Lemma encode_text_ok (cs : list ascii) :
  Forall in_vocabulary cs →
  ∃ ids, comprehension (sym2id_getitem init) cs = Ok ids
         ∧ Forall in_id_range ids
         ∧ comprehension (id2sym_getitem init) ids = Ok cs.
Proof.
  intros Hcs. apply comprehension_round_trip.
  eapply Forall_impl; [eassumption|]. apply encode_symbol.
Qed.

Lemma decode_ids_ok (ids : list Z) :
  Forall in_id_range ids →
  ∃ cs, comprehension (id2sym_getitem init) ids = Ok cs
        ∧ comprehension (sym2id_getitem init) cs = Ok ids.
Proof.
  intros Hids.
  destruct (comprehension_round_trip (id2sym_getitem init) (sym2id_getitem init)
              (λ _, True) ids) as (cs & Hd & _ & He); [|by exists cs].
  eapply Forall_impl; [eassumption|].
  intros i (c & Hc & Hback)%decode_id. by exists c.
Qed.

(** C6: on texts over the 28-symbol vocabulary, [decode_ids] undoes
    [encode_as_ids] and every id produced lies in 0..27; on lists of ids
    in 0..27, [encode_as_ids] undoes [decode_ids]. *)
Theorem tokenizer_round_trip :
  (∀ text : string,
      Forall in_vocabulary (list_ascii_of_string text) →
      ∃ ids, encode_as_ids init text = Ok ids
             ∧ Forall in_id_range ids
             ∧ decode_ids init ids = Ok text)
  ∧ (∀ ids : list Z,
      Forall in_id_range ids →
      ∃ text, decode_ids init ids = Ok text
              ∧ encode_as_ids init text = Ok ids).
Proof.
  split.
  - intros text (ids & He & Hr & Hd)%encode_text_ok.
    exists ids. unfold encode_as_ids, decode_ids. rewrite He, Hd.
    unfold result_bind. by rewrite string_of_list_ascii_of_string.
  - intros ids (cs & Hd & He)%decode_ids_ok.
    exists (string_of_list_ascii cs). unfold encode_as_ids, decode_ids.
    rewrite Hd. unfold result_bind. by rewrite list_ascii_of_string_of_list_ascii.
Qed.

● ● ● ●

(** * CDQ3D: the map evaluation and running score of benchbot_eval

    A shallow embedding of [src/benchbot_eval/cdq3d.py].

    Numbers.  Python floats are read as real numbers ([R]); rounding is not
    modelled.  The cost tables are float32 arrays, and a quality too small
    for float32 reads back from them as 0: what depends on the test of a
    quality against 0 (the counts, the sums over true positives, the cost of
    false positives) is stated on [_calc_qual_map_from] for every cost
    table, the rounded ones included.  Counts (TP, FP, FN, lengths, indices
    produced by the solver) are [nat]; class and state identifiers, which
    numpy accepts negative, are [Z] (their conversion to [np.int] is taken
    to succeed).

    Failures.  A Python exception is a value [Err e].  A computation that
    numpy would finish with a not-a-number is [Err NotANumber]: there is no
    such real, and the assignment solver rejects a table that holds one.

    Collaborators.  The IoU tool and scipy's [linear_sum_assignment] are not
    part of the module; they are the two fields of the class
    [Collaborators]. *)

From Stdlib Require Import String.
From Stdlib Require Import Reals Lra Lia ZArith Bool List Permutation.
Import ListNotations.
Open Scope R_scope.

● ● ● ●

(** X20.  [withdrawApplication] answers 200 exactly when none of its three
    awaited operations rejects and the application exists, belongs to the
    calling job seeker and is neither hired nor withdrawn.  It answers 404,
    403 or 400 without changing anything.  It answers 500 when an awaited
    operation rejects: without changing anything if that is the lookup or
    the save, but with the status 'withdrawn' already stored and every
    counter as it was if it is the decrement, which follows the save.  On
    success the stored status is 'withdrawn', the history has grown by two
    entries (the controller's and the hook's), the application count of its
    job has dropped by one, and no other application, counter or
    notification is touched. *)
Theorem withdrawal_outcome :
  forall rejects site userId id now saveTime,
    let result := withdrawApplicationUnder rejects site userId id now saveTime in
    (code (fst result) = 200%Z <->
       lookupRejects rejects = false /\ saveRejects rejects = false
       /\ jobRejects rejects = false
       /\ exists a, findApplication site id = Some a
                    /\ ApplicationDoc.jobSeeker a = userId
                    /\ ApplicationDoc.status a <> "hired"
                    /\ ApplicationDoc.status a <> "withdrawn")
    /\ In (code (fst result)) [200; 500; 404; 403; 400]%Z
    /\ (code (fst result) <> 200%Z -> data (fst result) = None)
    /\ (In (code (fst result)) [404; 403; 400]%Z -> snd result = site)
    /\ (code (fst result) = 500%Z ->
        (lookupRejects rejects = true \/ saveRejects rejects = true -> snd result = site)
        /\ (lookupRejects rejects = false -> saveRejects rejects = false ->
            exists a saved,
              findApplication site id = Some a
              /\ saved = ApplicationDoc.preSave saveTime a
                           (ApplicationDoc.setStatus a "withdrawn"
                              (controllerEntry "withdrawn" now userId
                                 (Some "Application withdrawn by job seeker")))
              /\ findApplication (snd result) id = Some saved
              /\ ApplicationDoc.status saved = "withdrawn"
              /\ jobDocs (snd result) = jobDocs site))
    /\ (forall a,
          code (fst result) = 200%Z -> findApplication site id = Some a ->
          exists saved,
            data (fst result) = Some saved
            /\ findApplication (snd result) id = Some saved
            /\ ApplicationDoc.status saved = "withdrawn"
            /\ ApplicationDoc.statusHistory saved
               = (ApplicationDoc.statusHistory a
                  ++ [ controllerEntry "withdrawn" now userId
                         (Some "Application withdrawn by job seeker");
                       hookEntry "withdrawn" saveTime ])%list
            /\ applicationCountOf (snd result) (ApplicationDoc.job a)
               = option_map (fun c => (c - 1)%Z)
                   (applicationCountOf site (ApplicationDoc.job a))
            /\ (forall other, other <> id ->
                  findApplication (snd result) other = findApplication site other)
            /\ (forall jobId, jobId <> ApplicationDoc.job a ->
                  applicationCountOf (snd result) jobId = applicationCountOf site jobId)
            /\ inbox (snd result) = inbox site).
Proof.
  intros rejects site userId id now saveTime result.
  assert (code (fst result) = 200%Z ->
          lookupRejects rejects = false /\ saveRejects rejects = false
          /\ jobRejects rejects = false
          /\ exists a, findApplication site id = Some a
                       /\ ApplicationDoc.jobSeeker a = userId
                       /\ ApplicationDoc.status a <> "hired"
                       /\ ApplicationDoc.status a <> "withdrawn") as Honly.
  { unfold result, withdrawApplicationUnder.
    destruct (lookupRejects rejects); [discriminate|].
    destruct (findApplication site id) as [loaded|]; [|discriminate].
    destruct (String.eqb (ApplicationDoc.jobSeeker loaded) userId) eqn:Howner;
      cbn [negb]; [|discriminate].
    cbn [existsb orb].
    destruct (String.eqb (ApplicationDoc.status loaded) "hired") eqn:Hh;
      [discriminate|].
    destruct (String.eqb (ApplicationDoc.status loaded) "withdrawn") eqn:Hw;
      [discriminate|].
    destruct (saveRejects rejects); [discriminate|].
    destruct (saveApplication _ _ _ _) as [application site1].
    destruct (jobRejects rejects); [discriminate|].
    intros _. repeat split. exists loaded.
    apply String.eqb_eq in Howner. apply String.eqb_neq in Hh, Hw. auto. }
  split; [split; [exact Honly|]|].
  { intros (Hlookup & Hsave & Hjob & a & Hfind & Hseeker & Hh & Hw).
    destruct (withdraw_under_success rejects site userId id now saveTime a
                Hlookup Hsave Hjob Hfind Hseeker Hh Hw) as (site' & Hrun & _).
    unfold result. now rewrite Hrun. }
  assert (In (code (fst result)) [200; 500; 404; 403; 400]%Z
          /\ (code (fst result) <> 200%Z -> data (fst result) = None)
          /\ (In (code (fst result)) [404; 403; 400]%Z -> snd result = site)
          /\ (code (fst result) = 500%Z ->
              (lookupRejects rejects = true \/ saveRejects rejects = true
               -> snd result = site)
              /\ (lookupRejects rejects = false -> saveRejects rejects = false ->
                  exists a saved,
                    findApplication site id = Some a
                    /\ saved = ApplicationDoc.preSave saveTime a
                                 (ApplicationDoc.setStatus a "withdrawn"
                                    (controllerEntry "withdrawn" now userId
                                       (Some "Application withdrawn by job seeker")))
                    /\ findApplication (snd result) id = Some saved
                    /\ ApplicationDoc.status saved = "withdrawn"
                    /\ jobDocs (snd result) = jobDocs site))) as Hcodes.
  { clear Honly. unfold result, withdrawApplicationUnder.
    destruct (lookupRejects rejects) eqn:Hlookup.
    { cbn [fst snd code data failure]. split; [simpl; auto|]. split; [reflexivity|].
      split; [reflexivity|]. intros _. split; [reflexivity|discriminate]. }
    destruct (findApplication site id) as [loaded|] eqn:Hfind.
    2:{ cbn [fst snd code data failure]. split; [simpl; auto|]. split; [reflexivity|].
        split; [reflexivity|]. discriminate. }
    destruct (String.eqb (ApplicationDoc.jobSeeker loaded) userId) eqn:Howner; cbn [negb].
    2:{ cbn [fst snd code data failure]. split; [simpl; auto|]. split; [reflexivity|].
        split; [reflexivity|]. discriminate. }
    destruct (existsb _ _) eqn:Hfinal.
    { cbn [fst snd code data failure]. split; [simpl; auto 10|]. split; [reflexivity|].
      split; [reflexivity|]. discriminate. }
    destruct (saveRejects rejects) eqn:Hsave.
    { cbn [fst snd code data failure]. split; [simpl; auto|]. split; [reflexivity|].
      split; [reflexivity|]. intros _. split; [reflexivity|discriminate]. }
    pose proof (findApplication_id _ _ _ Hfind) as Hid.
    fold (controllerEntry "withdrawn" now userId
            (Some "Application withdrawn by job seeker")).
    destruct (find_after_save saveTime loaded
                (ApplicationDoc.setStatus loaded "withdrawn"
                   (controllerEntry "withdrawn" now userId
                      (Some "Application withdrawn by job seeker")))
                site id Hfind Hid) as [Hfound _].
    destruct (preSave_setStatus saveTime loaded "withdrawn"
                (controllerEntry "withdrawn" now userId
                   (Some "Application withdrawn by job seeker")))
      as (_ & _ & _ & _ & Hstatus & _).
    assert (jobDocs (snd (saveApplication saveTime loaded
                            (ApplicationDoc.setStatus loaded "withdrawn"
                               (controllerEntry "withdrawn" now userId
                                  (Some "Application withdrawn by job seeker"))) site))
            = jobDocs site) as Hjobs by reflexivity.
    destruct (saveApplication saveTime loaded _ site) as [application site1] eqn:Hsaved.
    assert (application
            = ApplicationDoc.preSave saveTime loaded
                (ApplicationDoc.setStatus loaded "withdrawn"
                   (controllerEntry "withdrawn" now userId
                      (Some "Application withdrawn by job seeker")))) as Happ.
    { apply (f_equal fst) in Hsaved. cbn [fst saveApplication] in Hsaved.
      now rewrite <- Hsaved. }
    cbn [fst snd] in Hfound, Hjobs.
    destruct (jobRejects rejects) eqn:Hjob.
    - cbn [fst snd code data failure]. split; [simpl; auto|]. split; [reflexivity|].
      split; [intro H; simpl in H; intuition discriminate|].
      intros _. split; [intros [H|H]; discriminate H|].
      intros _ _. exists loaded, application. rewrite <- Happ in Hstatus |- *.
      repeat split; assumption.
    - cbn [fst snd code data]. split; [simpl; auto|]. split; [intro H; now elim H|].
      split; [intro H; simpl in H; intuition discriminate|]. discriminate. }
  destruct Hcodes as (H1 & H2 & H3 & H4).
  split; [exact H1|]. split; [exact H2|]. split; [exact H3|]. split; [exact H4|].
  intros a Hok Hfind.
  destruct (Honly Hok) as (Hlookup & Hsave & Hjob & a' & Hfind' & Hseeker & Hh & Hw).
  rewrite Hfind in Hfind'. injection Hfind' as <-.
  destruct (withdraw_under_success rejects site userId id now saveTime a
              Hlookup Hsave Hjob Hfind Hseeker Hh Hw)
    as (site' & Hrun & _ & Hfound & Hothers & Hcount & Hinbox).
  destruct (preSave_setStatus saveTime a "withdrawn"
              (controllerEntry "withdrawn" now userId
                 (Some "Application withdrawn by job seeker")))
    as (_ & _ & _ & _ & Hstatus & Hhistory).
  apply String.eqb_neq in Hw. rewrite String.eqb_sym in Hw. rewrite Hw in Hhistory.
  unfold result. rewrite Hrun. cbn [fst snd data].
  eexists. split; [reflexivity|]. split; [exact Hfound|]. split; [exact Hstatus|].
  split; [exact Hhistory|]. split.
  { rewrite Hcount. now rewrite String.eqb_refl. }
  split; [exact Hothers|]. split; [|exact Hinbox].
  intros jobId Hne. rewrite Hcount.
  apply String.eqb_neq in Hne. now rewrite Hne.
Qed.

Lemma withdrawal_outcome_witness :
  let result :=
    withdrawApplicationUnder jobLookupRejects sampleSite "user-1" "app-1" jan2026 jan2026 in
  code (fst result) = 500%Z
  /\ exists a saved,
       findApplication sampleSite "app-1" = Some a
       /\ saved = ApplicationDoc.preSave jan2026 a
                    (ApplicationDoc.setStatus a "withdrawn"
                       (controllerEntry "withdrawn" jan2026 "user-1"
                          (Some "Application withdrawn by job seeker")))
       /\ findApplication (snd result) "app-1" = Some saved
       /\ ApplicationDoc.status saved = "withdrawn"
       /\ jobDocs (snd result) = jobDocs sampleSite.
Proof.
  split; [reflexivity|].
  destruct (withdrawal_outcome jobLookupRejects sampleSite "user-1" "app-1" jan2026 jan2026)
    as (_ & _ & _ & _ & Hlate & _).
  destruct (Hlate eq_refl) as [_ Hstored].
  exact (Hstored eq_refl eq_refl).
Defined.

● ● ● ●

EXERCISE BRIEF
Your answer must consist solely of the lines above between the line holding "pose proof (findApplication_id" and the line holding "ApplicationDoc.preSave saveTime loaded", inclusive, copied exactly.

ANSWER SPACE
    pose proof (findApplication_id _ _ _ Hfind) as Hid.
    fold (controllerEntry "withdrawn" now userId
            (Some "Application withdrawn by job seeker")).
    destruct (find_after_save saveTime loaded
                (ApplicationDoc.setStatus loaded "withdrawn"
                   (controllerEntry "withdrawn" now userId
                      (Some "Application withdrawn by job seeker")))
                site id Hfind Hid) as [Hfound _].
    destruct (preSave_setStatus saveTime loaded "withdrawn"
                (controllerEntry "withdrawn" now userId
                   (Some "Application withdrawn by job seeker")))
      as (_ & _ & _ & _ & Hstatus & _).
    assert (jobDocs (snd (saveApplication saveTime loaded
                            (ApplicationDoc.setStatus loaded "withdrawn"
                               (controllerEntry "withdrawn" now userId
                                  (Some "Application withdrawn by job seeker"))) site))
            = jobDocs site) as Hjobs by reflexivity.
    destruct (saveApplication saveTime loaded _ site) as [application site1] eqn:Hsaved.
    assert (application
            = ApplicationDoc.preSave saveTime loaded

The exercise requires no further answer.